Consider isotropic bivariate normal distributions as in section 3a, except that the means of the class π1 and class π2 distributions are separated by 1standard deviation, the means of the class π1 and class π3 distributions are separated by 2 standard deviations, and the means of the class π2 and class π3 distributions are separated by 1.5 standard deviations; that is, μ1T = [0, 0], μ2T = [1, 0], and μ3T = [1.38, 1.45]. For the ROC curves shown in Figs. 10 and 11, 2000 samples are taken from each distribution; the classes are equally prevalent. As expected, class π2 observations are the most likely to be misclassified and class π3 is the most easily distinguished (Fig. 10), since class π3 has the greatest separation from the other two class (1.5 and 2 standard deviations) and class π2 has the least separation (1 and 1.5 standard deviations). That class π2 is the least well separated is also seen by the fact that using the probability that an observation belongs to class π2 as the decision variable yields a smaller AUC than the probability of belonging to the other paired class; for example, compare A(2|1) with A(1|2) and A(2|3) with A(3|2) (Fig. 11). The arrangement of the class distributions is more easily determined from the pairwise-ROC curves: just as d(μ1, μ2) < d(μ2, μ3) < d(μ1, μ3)—where d(a, b) denotes the distance between a and b—so too A(1, 2) < A(2, 3) < A(1, 3), with those areas nearly equal to the standard two-class AUCs for means separated by 1, 1.5, and 2 standard deviations, respectively. Note also that the AUCCR = AUCP.

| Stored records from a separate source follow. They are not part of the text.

(** [self( e=True, vis=.. )] *)
Definition edit_vis (v : bool) : M Obj unit :=
  modify (fun o => mkObj (mkControl (c_width (ctl o)) (c_height (ctl o)) v) (_preSize o)).

(** [setSize] *)
Definition setSize (widthHeight : Z * Z) : M Obj unit :=
  edit_wh (fst widthHeight) (snd widthHeight).

(** [getSize] *)
Definition getSize : M Obj (Z * Z) :=
  w <- (fun o => (Ok (c_width (ctl o)), o)) ;;
  h <- (fun o => (Ok (c_height (ctl o)), o)) ;;
  ret (w, h).

(** [getVisibility] *)
Definition getVisibility : M Obj bool :=
  fun o => (Ok (c_vis (ctl o)), o).

(** [setVisibility] *)
Definition setVisibility (visibility : bool) : M Obj unit :=
  (if visibility then
     o <- get_state ;;
     match _preSize o with
     | Some sz => setSize sz
     | None => ret tt
     end
   else
     sz <- getSize ;;
     modify (fun o => mkObj (ctl o) (Some sz)) ;;;
     setSize (1, 1)) ;;;
  edit_vis visibility.

(** [hide], [show] *)
Definition hide : M Obj unit := setVisibility false.
Definition show : M Obj unit := setVisibility true.

End Visibility.

(** ** [MelPaneLayout]: the index-taking methods (source lines 348-382)

    The host numbers panes from 1.  Every host call is recorded, with the
    pane number it was given. *)

Module MelPaneLayout.

Inductive HostCall : Type :=
| QueryPaneSize (pane : Z)                 (* [q=True, paneSize=pane] *)
| EditPaneSize (pane w h : Z)              (* [e=True, paneSize=(pane, w, h)] *)
| EditSetPane (ui : string) (pane : Z)     (* [e=True, setPane=(ui, pane)] *)
| QueryActivePaneIndex.                    (* [q=True, activePaneIndex=True] *)

Record Pane : Type := mkPane {
  p_sizes : list (Z * Z);       (* (width, height) of pane 1, 2, ... *)
  p_children : list string;     (* the control in pane 1, 2, ... *)
  p_active : Z;                 (* the active pane, 1-based *)
  p_calls : list HostCall       (* the calls so far, oldest first *)
}.
(** X5. The headings, the links and the image previews of the result are each
    in page order. *)
Theorem result_is_in_page_order `{Runtime} (source : Source) (opts : Options)
    (doc : Document) (meta_title : option pystr) (pages : list Page) :
  open_source source = Returns doc →
  metadata_title doc = Returns meta_title →
  load_pages (doc_pages doc) = Returns pages →
  ∃ title headings md,
    extract_outline source opts = Returns (title, headings, md) ∧
    in_page_order page headings ∧
    in_page_order link_page (links md) ∧
    in_page_order preview_page (image_previews md).
Proof.
  intros Hopen Hmeta Hload.
  destruct (extract_outline_returns source opts doc _ _ Hopen Hmeta Hload)
    as (image_pages & Hret & _).
  do 3 eexists. split; [exact Hret|]. simpl. split; [|split].
  - apply (in_page_order_sublist page _ (all_headings opts pages)).
    + rewrite dedup_headings_from. apply dedup_from_sublist.
    + apply (flat_map_enumerate_order page (page_headings opts)).
      apply page_headings_page.
  - apply (flat_map_enumerate_order link_page page_links). apply page_links_page.
  - apply (flat_map_enumerate_order preview_page (page_previews doc opts)).
    apply page_previews_page.
Qed.
(* ===== verification/_CoqProject ===== *)
-Q . S2P
Prelude.v
GoLib.v
GoValue.v
JsonPath.v
Heap.v
Converter.v
Workload.v
WorkloadSpec.v
Kube.v
Binding.v
Apis.v
Service.v
Application.v
Sha256.v
Context.v
Kinds.v
Collect.v
Project.v
Pipeline.v
Webhooks.v
CrdController.v
Cluster.v
BindingSpec.v
Invariant.v
Safety.v
ApisSpec.v
ContextSpec.v
Names.v
PipelineSpec.v
CollectSpec.v
WebhooksSpec.v
CrdSpec.v
Writes.v
Marks.v
System.v
WhoAmI.v
Events.v
Startup.v
CopyMemory.v
DeepCopy.v
DeepCopySpec.v
Tree.v
TreeEdit.v
TreeOps.v
TreePods.v
TreeApps.v
Projection.v
TreeLaws.v
TreeBind.v
TreeShape.v
TreeWire.v
TreeNil.v
TreePair.v
TreeEnv.v
ProjectionSpec.v
ProjectionPair.v
ProjectionEnv.v
Locking.v
Interleaving.v
(* ===== verification/Prelude.v ===== *)
(** * Service Binding Operator: a verified model

    ** The program

    The operator binds services to workloads.  A [ServiceBinding] names
    services (databases, queues, ...) and a workload (a deployment, ...).  The
    reconciler ([controllers/common.go]) keeps a finalizer on the binding and
    hands it to a pipeline ([pkg/reconcile/pipeline/builder/pipeline.go]): a
    list of handlers over a shared context, of which there are two, one for each
    binding resource (coreos [v1alpha1] and spec [v1beta1]).  Collecting handlers
    ([handler/collect], [handler/mapping], [handler/naming]) read the services,
    evaluate the annotations of services and their CRDs ([pkg/binding],
    [context/service]) and gather binding items; projecting handlers
    ([handler/project]) write them into a secret, and the secret into the
    workload, through a mapping that says where containers and volumes are
    ([pipeline/mapping.go]).  Closing the context updates the workloads and the
    status of the binding.  Webhooks ([apis/webhooks], [*_webhook.go]) record
    who asked for a binding, protect ready bindings and check mappings; a CRD
    controller ([controllers/crd]) publishes the bindable kinds.  [main.go] asks
    the API server for the operator's own name ([whoami.go]) and registers all of
    these with a manager, whose event filter ([controllers/common.go]) decides
    when a binding is reconciled.

    ** The model

    Go code is translated into executable definitions in the state monad [M] of
    this file: [M S A] is a function from a state to a returned value or a panic,
    and a new state.  Go errors are values of [res]; loops with early return are
    [for_each]; maps are association lists, whose order is the iteration order,
    or [gmap] where only the contents matter.  A slice that may be nil where the
    difference is seen is an option ([Apis]) or has a type of its own
    ([SliceMapNil] of [GoValue], which [normalize] writes as null).

    - [Prelude]: the monad, association lists, shared list lemmas, and the
      invariant logic [inv] with its hint database and the tactic [inv_auto].
    - [GoLib]: the parts of [strings], [path] and [encoding/base64] that are
      used.  [GoValue]: dynamic values, errors and the unstructured accessors,
      written once for every representation of values (class [GoView]).
      [Sha256]: the hash behind secret names, with known answers.
    - [JsonPath]: templates and their evaluation.  The parser, filters and
      ranges are parameters (class [JSONPathLib], laws [JSONPathLaws]).
    - [Heap]: a store of mutable maps for workloads, which handlers change
      through pointers; deep copy, deep equality, reading trees back.
      [Converter]: [pkg/converter]; whether a map converts to a core type is a
      parameter (class [Converter]).
    - [Workload] and [WorkloadSpec]: [pipeline/mapping.go].
    - [Kube]: the API server, as parameters (classes [KubeAPI], [BindingAPI],
      [Clock]).
    - [Binding] and [BindingSpec]: [pkg/binding].
    - [Apis] and [ApisSpec]: [apis/common.go], [apis/conditions.go] and both
      [ServiceBinding] resources (modules [v1alpha1], [v1beta1]), with the
      interface [ServiceBindingKind] through which shared code sees them.
    - [Service]: [context/service] and [pkg/binding/registry].  [Application]:
      [context/application.go].
    - [Context] and [ContextSpec]: [context/impl.go], [flow_ctrl.go] and
      [secretbackedbindings.go].  [Kinds]: the two context implementations, as
      instances of [PipelineContext].
    - [Collect], [Project] and [CollectSpec]: the handlers.  [Pipeline] and
      [PipelineSpec]: the flows, [Process] and [Reconcile].
    - [Invariant]: what every handler of both flows keeps, for any promise
      ([pledge]) about the binding, its workloads and the world; the world and the
      two kinds discharge the interfaces [SafeWorld] and [SafeContext] the handlers
      rely on.  [Safety] instantiates it, [Writes] does so with a log of all calls.
    - [Webhooks], [CrdController], [WebhooksSpec], [CrdSpec] and [Marks]: the
      webhooks, the CRD controller and [crddescription.go].
    - [Tree], [TreeEdit], [TreeOps], [TreePods] and [TreeApps]: workloads as plain
      trees, the projecting operations as functions on them, and how a tree is
      represented in the store.  [Projection]: the projecting handlers on trees.
      [TreeLaws], [TreeBind], [TreeShape], [TreeWire] and [TreeNil]: the algebra of
      these functions, the workloads they apply to, what survives being written to
      the server and read back, and where nil slices come up.  [ProjectionSpec]: the handlers against the trees.
      [TreePair] and [ProjectionPair]: two bindings on the same workloads.
      [TreeEnv] and [ProjectionEnv]: projecting variables twice.
    - [System]: users, admission, the environment and the reconciler as one step
      relation.  [Interleaving]: the same with others acting between any two calls
      of a reconciliation and with reads from a stale cache.  [Locking]: a server
      that compares resource versions, and [persistBinding] on it.
    - [WhoAmI]: [whoami.go].  [Events]: the event filter.  [Startup]: [main.go],
      the set-up functions, the schemes and the builders of pipelines.
    - [Names]: names of secrets and volumes against DNS-1123.
    - [CopyMemory]: objects laid out in a memory of cells.  [DeepCopy] and
      [DeepCopySpec]: [zz_generated.deepcopy.go] of [v1alpha1] and [v1beta1].
    - [Cluster]: a cluster in memory that instantiates every parameter; the
      witnesses and the example runs evaluate in it.

    ** What is shown

    - Changing workloads ([WorkloadSpec]): removing a volume or mount undoes
      adding it; adding replaces what has the same name, keeps the rest and makes
      no duplicates; every binding is mounted below one root; a restricted path selects what its
      fields select.
    - Projecting ([ProjectionSpec]): the handlers that project a binding as files or
      as variables and the one that takes it out refine functions on trees, for
      every workload and on success, error and panic; projecting files, or
      variables that no container sets twice ([ProjectionEnv]), into a bound
      workload again changes nothing, unless a container has no variable at all.
      Unbinding a binding that was projected as files, without variables, gives back
      the volumes and mounts that were there before, and all the rest but the
      variable [SERVICE_BINDING_ROOT].  A binding that is projected as files stays
      so, exactly, whatever is bound to or unbound from the same workloads under
      another name ([ProjectionPair]).  In all of these a workload is read back
      exactly as it was written ([reread]): the server adds no fields and no
      defaults.
    - The whole system ([System]): in every state reached by any sequence of
      actions, the requester recorded in a binding is the user who wrote it
      last, and every call a reconciliation made is one that [accounted] ([Writes])
      allows for that user.  [Interleaving] shows the same when a reconciliation is
      interrupted before each of its calls, and that it takes the comparison of
      versions. [Locking] shows what that comparison does to the operator: no
      change of the status ends without an error and a retry.  [WhoAmI] shows
      that an operator with a bearer token finds the name it is exempted by, and
      which names are made up without one, [Startup] that it
      never runs half set up, [Events] that its own writes do not wake it up.
    - Safety of whole flows ([Safety], [Writes]): after any part of either flow, on
      success, error and panic, all references into the store are valid; processing
      changes nothing in the metadata of a binding but may take away the mark of a
      changed mapping; and with a recorded requester only workloads that the
      requester may update are worked on.  [accounted] lists the calls that are
      made: reads the requester may make, lists the requester may make or, unasked,
      of the types of resources services own, the binding, its secret, CRDs, and
      updates of types of which the requester may update some object.  These are invariants proved once per operation and lifted by [inv_auto].
    - The pipeline ([PipelineSpec]): where a flow stops, how panics end it, the
      finalizer protocol, deletions that cannot finish, and whole reconciliations in [Cluster].
    - Reading definitions ([BindingSpec], [CollectSpec]): the annotation parser
      and printer, annotation names, the data a secret annotation yields.
    - Status and secret ([ApisSpec], [ContextSpec]): conditions, the [Ready]
      report, the order-independent name of the secret, which mapping template is
      used, when a workload counts as changed.
    - Webhooks ([WebhooksSpec], [Marks]): who asked is recorded truthfully, what an
      update may change, exactly which mappings are accepted, and that the
      reconciler can use them, changing one marks exactly the bindings that use it,
      what the parser reads in the annotations of the registry and of OLM.
    - The CRD controller ([CrdSpec]) refines a set of kinds that it publishes.
    - Names ([Names]): the name of the secret is valid, and how long it is.
    - Copies ([DeepCopySpec]) read as the original and share no memory with it.

    Some theorems describe behaviour the code does not intend: variables left
    behind, reordered, taken away one at a time or replaced by a null, a deletion that never finishes, a
    failed secret reported as ready, a secret read under a wrong name, partial items
    after an error, a conflict after every change of the status, an update
    redirected by the secret path, secrets of services read unasked, kinds that stay
    published, names that are too long or made up.

    ** Bounds and fuel

    All definitions are total without fuel except reading a tree out of the
    store ([reify], used by [IsUpdated] and [FromUnstructured]), whose fuel is the
    size of the store; [reify_enough] shows that this is enough whenever any fuel
    is.  Base64 and SHA-256 compute on bytes and 32-bit words with their
    wrap-around; durations are [Z] nanoseconds far from overflow.

    ** What is not modelled

    The JSONPath parser, the template engines, JSON codecs, conversion to core
    types, the API server and the steps of the manager library are parameters.
    Logging, mocks, build metadata and the package [v1alpha3], which no code imports
    and whose types are those of [v1beta1], are left out.  Error texts are kept as
    the expression that builds them, since nothing inspects the rendered text.
    [System] and [Interleaving] are about one binding; other bindings are part of
    the environment.  What remains of the sources beside the definitions are
    imports, comments, the declarations of interfaces and of their mocks. *)

From stdpp Require Export base gmap strings list sorting.
From Stdlib Require Export ZArith Lia.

Now consider the same class distributions but with 6000 samples taken from class π3; that is, p(π1) = p(π2) = 0.2 and p(π3) = 0.6. As described above, the pairwise ROC curves are unaffected by the change in class prevalence; however, the class-reference areas have increased from 0.82 to 0.86 for AUC(π1) and from 0.74 to 0.77 for AUC(π2), while AUC(π3) remains unchanged. Only the class-reference areas that contain the altered prevalence for a class grouped in the nonevent class will be affected. The combined area has increased from 0.81 to 0.85—without any fundamental change in discriminatory ability—and so is no longer equal AUCP.

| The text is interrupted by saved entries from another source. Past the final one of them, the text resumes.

(* ===== verification/Kube.v ===== *)
(** * The Kubernetes API server, as its clients see it

    The operator talks to the API server through [dynamic.Interface], the
    typed client set and the resource mapper.  None of that is the operator's
    code: it is the interface [KubeAPI], whose state [W] is whatever is behind
    it.  *)

From S2P Require Import Prelude.
From S2P Require Import GoLib.
From S2P Require Import GoValue.

(** The calls the operator makes. *)
Class KubeAPI (W : Type) := {
  (** [client.Resource(gvr).Namespace(ns).Get(ctx, name, ...)] *)
  kube_get : GroupVersionResource → string → string → M W (result json);
  (** [client.Resource(gvr).Namespace(ns).List] with a label selector; the
      items in the order the server gives them. *)
  kube_list : GroupVersionResource → string → gmap string string → M W (result (list json));
  (** [Create] and [Update]; the object returned is the one stored. *)
  kube_create : GroupVersionResource → string → json → M W (result json);
  kube_update : GroupVersionResource → string → json → M W (result json);
  (** Creating a [SubjectAccessReview] for a user with groups, a verb, a
      namespace, a resource and a name: [Status.Allowed]. *)
  kube_subjectAccessReview :
    string → list string → string → string → GroupVersionResource → string → M W (result bool);
  (** [RESTMapper.RESTMapping] and [KindFor]. *)
  kube_resourceForKind : GroupVersionKind → M W (result GroupVersionResource);
  kube_kindForResource : GroupVersionResource → M W (result GroupVersionKind)
}.

(** The typed calls on the binding resource itself: [r.Get], [Update] and
    [UpdateStatus] of a [B]. *)
Class BindingAPI (W B : Type) := {
  binding_get : string → string → M W (result B);
  binding_update : B → M W (result unit);
  binding_updateStatus : B → M W (result unit)
}.

(** [time.Now]. *)
Class Clock (W : Type) := time_Now : M W Z.

Definition configMapGVR : GroupVersionResource :=
  {| gvr_group := ""; gvr_version := "v1"; gvr_resource := "configmaps" |}.
Definition secretGVR : GroupVersionResource :=
  {| gvr_group := ""; gvr_version := "v1"; gvr_resource := "secrets" |}.
(** [meta.SetStatusCondition]; [now] is the clock. *)
Fixpoint SetStatusCondition (now : Z) (conditions : list Condition) (new : Condition) :
    list Condition :=
  let stamp := match c_lastTransitionTime new with Some t => Some t | None => Some now end in
  match conditions with
  | [] => [{| c_type := c_type new; c_status := c_status new; c_reason := c_reason new;
              c_message := c_message new; c_lastTransitionTime := stamp;
              c_observedGeneration := c_observedGeneration new |}]
  | c :: cs =>
      if String.eqb (c_type c) (c_type new) then
        {| c_type := c_type c;
           c_status := c_status new;
           c_reason := c_reason new;
           c_message := c_message new;
           c_lastTransitionTime :=
             if decide (c_status c = c_status new) then c_lastTransitionTime c else stamp;
           c_observedGeneration := c_observedGeneration new |} :: cs
      else c :: SetStatusCondition now cs new
  end.

(** [meta.IsStatusConditionTrue]. *)
Definition IsStatusConditionTrue (conditions : list Condition) (type : string) : bool :=
  match find (λ c, String.eqb (c_type c) type) conditions with
  | Some c => bool_decide (c_status c = ConditionTrue)
  | None => false
  end.

(** ** Who asked for the binding *)

(** [authv1.UserInfo], the fields used. *)
Record UserInfo := { ui_username : string; ui_groups : list string }.

(** [encoding/json] on the types the operator stores in annotations. *)
Class UserInfoJSON := {
  marshal_UserInfo : UserInfo → string;
  unmarshal_UserInfo : string → result UserInfo
}.

Section Requester.
Context `{UserInfoJSON}.

(** [SetRequester] on the annotations of an object. *)
Definition SetRequester (annotations : list (string * string)) (userInfo : UserInfo) :
    list (string * string) :=
  aset requesterAnnotationKey (marshal_UserInfo userInfo) annotations.

Definition Requester (objMeta : ObjectMeta) : option UserInfo :=
  match aget requesterAnnotationKey (om_annotations objMeta) with
  | Some req => match unmarshal_UserInfo req with Ok u => Some u | Err _ => None end
  | None => None
  end.
End Requester.

(** ** References to resources *)

(** [metav1.LabelSelector] and its requirements; a nil map or slice is [None]. *)
Record LabelSelectorRequirement := {
  lsr_key : string;
  lsr_operator : string;
  lsr_values : option (list string)
}.
Record LabelSelector := {
  ls_matchLabels : option (gmap string string);
  ls_matchExpressions : option (list LabelSelectorRequirement)
}.
#[export] Instance LabelSelectorRequirement_eq_dec : EqDecision LabelSelectorRequirement.
Proof. solve_decision. Defined.
#[export] Instance LabelSelector_eq_dec : EqDecision LabelSelector.
Proof. solve_decision. Defined.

b. Example with precipitation-type forecast data

Recall that the ROC surfaces for the precipitation-type forecasts were somewhat difficult to interpret because the data points occupied only a small portion of the Pij axes. The same is true for the ROC curves for the two two-class approximations (Figs. 12 and 13), but the curves are easier to visualize than the surfaces. Just as V123 is quite large for these data, so, too, are the areas, AUCCR = 0.90 and AUCP = 0.95, areas that are roughly equivalent to two-class AUCs for distributions separated by 2–2.5 standard deviations. The higher class reference AUC suggests the value is inflated due to the very low prevalence of the more difficult to distinguish freezing rain observations. Observe that both AUC(R) and AUC(S) are nearly equal to A(R, S). The infrequent freezing rain events have little influence on the class reference areas. Since freezing rain events often have a substantial societal impact (e.g., hazardous travel, power outages), the insensitivity of the class reference ROC curves to these events may be considered problematic.

5. Summary

We have presented extensions of the popular ROC analysis to the case of multiple event classes, for both a scalar decision variable and for multidimensional decision variables. A full extension of the two-class ROC curve is theoretically possible, but visualization is impossible as the ROC curve becomes an (n2n – 1)-dimensional hypersurface within an (n2n)-dimensional hypercube. Furthermore, the volume under this hypersurface, the multiclass equivalent to the AUC, appears to be unable to differentiate between nearly perfect and nearly guessing classification systems and, thus, is an unsuitable performance measure.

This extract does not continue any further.